Other JAX-based libraries for dynamical systems:

  • dynamax — Discrete-time state space models with linear/non-linear Kalman filters and Bayesian parameter estimation
  • cd-dynamax — Continuous-discrete state space models with EnKF, EKF, UKF, PF and Bayesian parameter estimation
  • PFJax — Nonlinear and non-Gaussian discrete-time models with particle filters and particle MCMC
  • Cuthbert — Discrete-time state space models with linear/non-linear Kalman, ensemble Kalman, and particle filters, plus options for associative scans.
  • diffrax - Numerical differential equation solvers.
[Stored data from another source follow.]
(** Scalars cross the boundary of a module: the host owns the timestamp and the fields of the parser's calls, in their
    order, when the parser and [finish] succeed; else it reports a data error with the message. *)
Theorem scalars_cross_boundary i m input :
  session i m -> bound_ i = true -> bound_route_ i = kScalar -> parse_input_wf input -> 24 + blen (pi_payload input) <= size_max ->
  exists x, found m (token_ i) = Some x /\
  forall p calls parsed,
    parseScalars (parser x) (bytes_view (pi_payload input)) (mkTimestamp (pi_has_timestamp input) (pi_timestamp_ns input)) = (p, calls, parsed) ->
    Forall scalar_call_wf calls ->
    (native_parse input i m).1 = Ok
      match parsed with
      | None => data_error (str "parser-module parse threw an exception")
      | Some status =>
        if isOk status then
          match ScalarWriter_finish alloc (sw_calls alloc calls ScalarWriter_new) with
          | Failed s => data_error (message s)
          | Value _ => let described := called_scalar calls in
            mkParseResult fkNone PJ_MODULE_OK [] (Some (ScalarResult
              (mkParserModuleScalarOutput (so_has_timestamp described) (so_timestamp_ns described)
                (map (fun f => mkParserModuleScalarField (sf_name f) (sf_value f)) (so_fields described)))))
          end
        else data_error (message status)
      end.
Proof.
  intros Hs Hb Hroute Hwf Hsize. pose proof (session_linked _ _ Hs) as Hlink. pose proof Hlink as (_ & _ & x & Hx & _ & Hbd).
  exists x. split; [exact Hx|]. intros p calls parsed Hp Hcalls. destruct (Hbd Hb) as (_ & Hrx & _).
  pose proof (fun result => native_parse_runs input i m p result x Hlink Hb Hwf Hsize Hx) as Hrun. unfold run_parser in Hrun.
  cbn [payload has_timestamp timestamp_ns] in Hrun. rewrite Hrx, Hroute, Hp in Hrun. change (kScalar =? kObject) with false in Hrun. cbv iota in Hrun.
  rewrite (Hrun _ eq_refl). clear Hrun. f_equal. destruct parsed as [status|]; [|done]. cbn [outcome_of]. destruct (isOk status); [|done].
  set (w := sw_calls alloc calls ScalarWriter_new). pose proof (sw_wf_calls alloc calls _ Hcalls sw_wf_new) as Hw. fold w in Hw.
  pose proof (scalar_finish_spec alloc w Hw) as Hfin. destruct (ScalarWriter_finish alloc w) as [b|s]; [|done].
  destruct Hfin as (Hok & block & Hblock & Hholds). cbn [writeOutputDescriptorV1] in Hblock.
  assert (scalar_output_wf (as_scalar w)) as Hswf.
  { destruct Hw as [Ht Hf]. split; [exact Ht|]. cbn [as_scalar so_fields]. eapply Forall_impl; [exact Hf|]. by intros f (_ & Hv & _). }
  pose proof (scalar_output_written _ block Hswf Hblock) as Hread. assert (block <> []) as Hn by (intros ->; done).
  rewrite (consume_block i b _ block _ Hholds Hread Hn), Hroute. change (kScalar =? kScalar) with true. cbv iota.
  by rewrite <-(sw_calls_described alloc calls Hok).
Qed.
End Boundary.

(** ** A parser of both routes *)

(** It splices a video frame out of its input, or reports its length; its state counts the parses. *)
#[local] Instance sample_parser : FunctionalParser Z := {|
  new_parser := Some 0;
  parser_bind := fun p _ => (p, Some status_ok);
  parseObject := fun p payload ts => (p + 1, sample_calls, Some status_ok);
  parseScalars := fun p payload ts =>
    (p + 1, [sw_setTimestamp (ts_nanoseconds ts); sw_add (str "length") (ScalarUint64 (wrap 64 (bv_size payload)))], Some status_ok) |}.

Definition always : Z -> bool := fun _ => true.
Definition sample_env : Allocations := mkAllocations true true.
#[local] Existing Instance functional_module.

Definition route_binding (r type : Z) : BindingInfoV1 := mkBindingInfoV1 r 0 type (str "cdr") (str "t") [] (str "claim") [] [].
Definition sample_input : ParseInputV1 := mkParseInputV1 true 7 [Byte.x01; Byte.x02; Byte.x03; Byte.x04].
Definition created : NativeParserModuleInstance := mkNativeInstance 4294967297 0 kScalar 0 false.
Definition module_created : Module_ Z := (create 1 sample_env 0 module_new).2.
Definition bound_to (r type : Z) : NativeParserModuleInstance * Module_ Z :=
  let '(_, i, m) := native_bind (H := functional_module always 1 sample_env) (route_binding r type) created module_created in (i, m).

Lemma bound_session r type : in_u 16 type -> r = kScalar \/ r = kObject -> session always 1 sample_env (bound_to r type).1 (bound_to r type).2.
Proof.
  intros Ht Hr. unfold bound_to. destruct (native_bind _ _ _) as [[res i] m] eqn:E. apply (session_bind always 1 sample_env (route_binding r type) created module_created res i m); [|by split; [by_compute|]|exact E].
  apply (session_create always 1 sample_env [] 0); [constructor|]. vm_compute. reflexivity.
Qed.

Lemma objects_cross_boundary_witness :
  exists r o, (native_parse (H := functional_module always 1 sample_env) sample_input (bound_to kObject 10).1 (bound_to kObject 10).2).1 = Ok r /\
    pr_output r = Some (ObjectResult o) /\ bulk_data (po_object o) = Some [Byte.x02; Byte.x03].
Proof.
  destruct (objects_cross_boundary always 1 sample_env (bound_to kObject 10).1 (bound_to kObject 10).2 sample_input) as (x & Hx & Hall).
  - apply bound_session; [by_compute|by right].
  - vm_compute. reflexivity.
  - vm_compute. reflexivity.
  - by_compute.
  - vm_compute. congruence.
  - destruct (Hall _ sample_calls (Some status_ok) eq_refl) as (r & Hr & Hres).
    { exact sample_calls_wf. }
    exists r. cbv zeta in Hres. cbn [isOk code status_ok] in Hres.
    destruct (ObjectWriter_finish always _) as [b|s] eqn:Ef; [|vm_compute in Ef; discriminate Ef].
    destruct (pr_output r) as [[sc|o]|]; [destruct Hres| |].
    + exists o. split; [exact Hr|]. split; [reflexivity|]. destruct Hres as (_ & _ & _ & -> & _). vm_compute. reflexivity.
    + exfalso. destruct Hres as [_ [Hbad|Hbad]]; [apply Hbad; vm_compute; reflexivity|vm_compute in Hbad; discriminate Hbad].
Defined.

Lemma scalars_cross_boundary_witness :
  exists out, (native_parse (H := functional_module always 1 sample_env) sample_input (bound_to kScalar 0).1 (bound_to kScalar 0).2).1
      = Ok (mkParseResult fkNone 0 [] (Some (ScalarResult out))) /\
    out = mkParserModuleScalarOutput true 7 [mkParserModuleScalarField (str "length") (ScalarUint64 4)].
Proof.
  destruct (scalars_cross_boundary always 1 sample_env (bound_to kScalar 0).1 (bound_to kScalar 0).2 sample_input) as (x & Hx & Hall).
  - apply bound_session; [by_compute|by left].
  - vm_compute. reflexivity.
  - vm_compute. reflexivity.
  - by_compute.
  - vm_compute. congruence.
  - eexists. split; [|reflexivity]. rewrite (Hall _ _ (Some status_ok) eq_refl).
    + vm_compute. reflexivity.
    + constructor; [change (in_s 64 7); by_compute|]. constructor; [|constructor].
      split; [vm_compute; reflexivity|]. split; [change (in_u 64 4); by_compute|exact I].
Defined.

(** A grid map of one cell that has neither data nor a splice: its length is never validated. *)
Definition hollow_grid : GridMap :=
  grid_map_default <| gm_column_count := 1 |> <| gm_row_count := 1 |> <| gm_cell_stride := 4 |> <| gm_row_stride := 4 |>.

Theorem unspliced_grid_map_unvalidated :
  exists o, ownObjectOutput (mkObjectOutputV1 20 None (serializeGridMap hollow_grid)) [] 20 = Ok o /\
    po_object o = OGridMap hollow_grid /\ has_value (validateGridMap hollow_grid) = false.
Proof. eexists. split; [vm_compute; reflexivity|]. split; vm_compute; reflexivity. Qed.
Other probabilistic programming languages with support for dynamical systems:

  • Stan — Probabilistic programming with Hamiltonian Monte Carlo
    • ODEs in Stan — ODEs are a special transformation requiring little extra treatment from the user
  • NumPyro — JAX-based probabilistic programming
    • ODEs in NumPyro — ODE solver must be defined inside the model (violates separation of concerns)
    • SDEs in NumPyrodist.EulerMaruyama infers every Gaussian increment from an Euler–Maruyama solver
  • ChiRho — Probabilistic programming with causal tooling
  • PyMC - Probabilistic programming in Python
    • SSMs in PyMC - doc page in pymc_extras.
    • Hurricane forecasting example in PyMC - Requires manual discretization of continuous-time systems, and limited support for non-linear systems. They write "Hopefully, someday the StateSpace module in pymc-extras may support non-linear state space specifications with either the Extended Kalman Filter or with the Unscented Kalman Filter."